A young Englishman, Percy Sutton, graduating in Theology from Manitoba College acquired a homestead near Smoky Lake and conducted Church services for the Methodist Church. He was a student and applied himself assiduously to the study of the Ukrainian language. His valuable contribution to the community was as an interpreter, and he gave great assistance in organizing the new School Districts in that area. The farmers brought their Government communications to him for interpretation, and business transactions that needed explanation. They learned to trust his judgment and he became the Justice of the Peace for Smoky Lake. His judgments were not always popular, but he did his best to be fair, and on the whole, they recognized it. He appreciated their arts, their love of music, their colorful embroidery, their love of pageantry. He was an accomplished painter himself.

Percy Sutton was listed as the Methodist minister of the Austrian Mission between 1911 and 1921. The mission building in Smoky Lake (later known as the Smoky Lake United Church) wasn't built until 1920 - 21, and Mr. Sutton signed lumber recites in 1920.  (Our Legacy History Book)

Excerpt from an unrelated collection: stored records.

Fixpoint all_strings (l : list variant) : option (list string) :=
  match l with
  | [] => Some []
  | VStr s :: rest =>
      match all_strings rest with Some r => Some (s :: r) | None => None end
  | _ :: _ => None
  end.

(** Step (3): type-check and coerce one supplied value. *)
Definition coerce (t : otype) (v : variant) : option value :=
  match t, v with
  | TBoolean, VBool b => Some (Bool b)
  | TString, VStr s => Some (Str s)
  | TArray, VArr l =>
      match all_strings l with Some r => Some (StrList r) | None => None end
  | _, _ => None
  end.

(** The value an option takes: caller-set (coerced) or the schema default. *)
Definition resolve (o : option_desc) (raw : raw_map) : option value :=
  match assoc (key o) raw with
  | Some v => coerce (otype_of o) v
  | None => Some (default o)
  end.

(** Steps (2) and (3): fill defaults and type-check, in schema order. *)
Fixpoint normalize (os : list option_desc) (raw : raw_map)
  : validation_error + container_options :=
  match os with
  | [] => inr []
  | o :: rest =>
      match resolve o raw with
      | None => inl (TypeMismatch (key o))
      | Some v =>
          match normalize rest raw with
          | inl e => inl e
          | inr m => inr ((key o, v) :: m)
          end
      end
  end.


(** Step (4): the effective value of every key named in a dependency map. *)
Fixpoint check_requires (k : string) (reqs : list (string * value))
    (opts : container_options) : option validation_error :=
  match reqs with
  | [] => None
  | (k', req) :: rest =>
      match assoc k' opts with
      | Some v => if value_eqb v req then check_requires k rest opts
                  else Some (DependencyViolation k k')
      | None => Some (DependencyViolation k k')
      end
  end.
Fixpoint read_value (fuel : nat) (s : string) {struct fuel} : option (json * string) :=
  match fuel with
  | O => None
  | S fuel' =>
      match skip_ws s with
      | String "n" _ as t => expect "null" JNull t
      | String "t" _ as t => expect "true" (JBool true) t
      | String "f" _ as t => expect "false" (JBool false) t
      | String "034" rest =>
          match read_string rest with
          | Some (x, r) => Some (JStr x, r)
          | None => None
          end
      | String "[" rest =>
          match skip_ws rest with
          | String "]" r => Some (JArr [], r)
          | t =>
              match read_items fuel' t with
              | Some (l, r) => Some (JArr l, r)
              | None => None
              end
          end
      | String "{" rest =>
          match skip_ws rest with
          | String "}" r => Some (JObj [], r)
          | t =>
              match read_fields fuel' t [] with
              | Some (d, r) => Some (JObj d, r)
              | None => None
              end
          end
      | t =>
          match read_int t with
          | Some (n, r) => Some (JInt n, r)
          | None => None
          end
      end
  end
with read_items (fuel : nat) (s : string) {struct fuel} : option (list json * string) :=
  match fuel with
  | O => None
  | S fuel' =>
      match read_value fuel' s with
      | Some (v, r) =>
          match skip_ws r with
          | String "," r' =>
              match read_items fuel' r' with
              | Some (l, r'') => Some (v :: l, r'')
              | None => None
              end
          | String "]" r' => Some ([v], r')
          | _ => None
          end
      | None => None
      end
  end
with read_fields (fuel : nat) (s : string) (acc : list (string * json)) {struct fuel}
  : option (list (string * json) * string) :=
  match fuel with
  | O => None
  | S fuel' =>
      match skip_ws s with
      | String "034" rest =>
          match read_string rest with
          | Some (k, r) =>
              match skip_ws r with
              | String ":" r1 =>
                  match read_value fuel' r1 with
                  | Some (v, r2) =>
                      let acc' := Dict.set k v acc in
                      match skip_ws r2 with
                      | String "," r3 => read_fields fuel' r3 acc'
                      | String "}" r3 => Some (acc', r3)
                      | _ => None
                      end
                  | None => None
                  end
              | _ => None
              end
          | None => None
          end
      | _ => None
      end
  end.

Percy married Ella McLean, a teacher at the Kolokreeka mission, in December of 1913, shortly before her death. (Kolakreeka Diaries and Our Legacy History Book) Another Mrs. Sutton is mentioned as having taught at Smoky Lake in 1921, and the notes about Kolakreeka at the Provincial Archives suggest that he remarried around 1815 - 1816. By February 1816 Mrs. Sutton is said to have visited the Mission for tea, so he was certainly remarried by then. His second wife was Pheobe Code, another of the missionary women at Kolakreeka.

Rev. and Mrs. Sutton went to Holden, and worked there, and then in 1925 they moved to the Wabaman area. Hills of Hope history book, for the Wabaman area, p482 records the following:  

Reverend Percy Sutton and his wife Pheobe arrived at the Mission about 1925, and left in May of 1937. Since the Suttons were not blessed with any children there was no opportunity for a direct contact to obtain their family history. We know that they were a very English couple and came from a family of considerable means.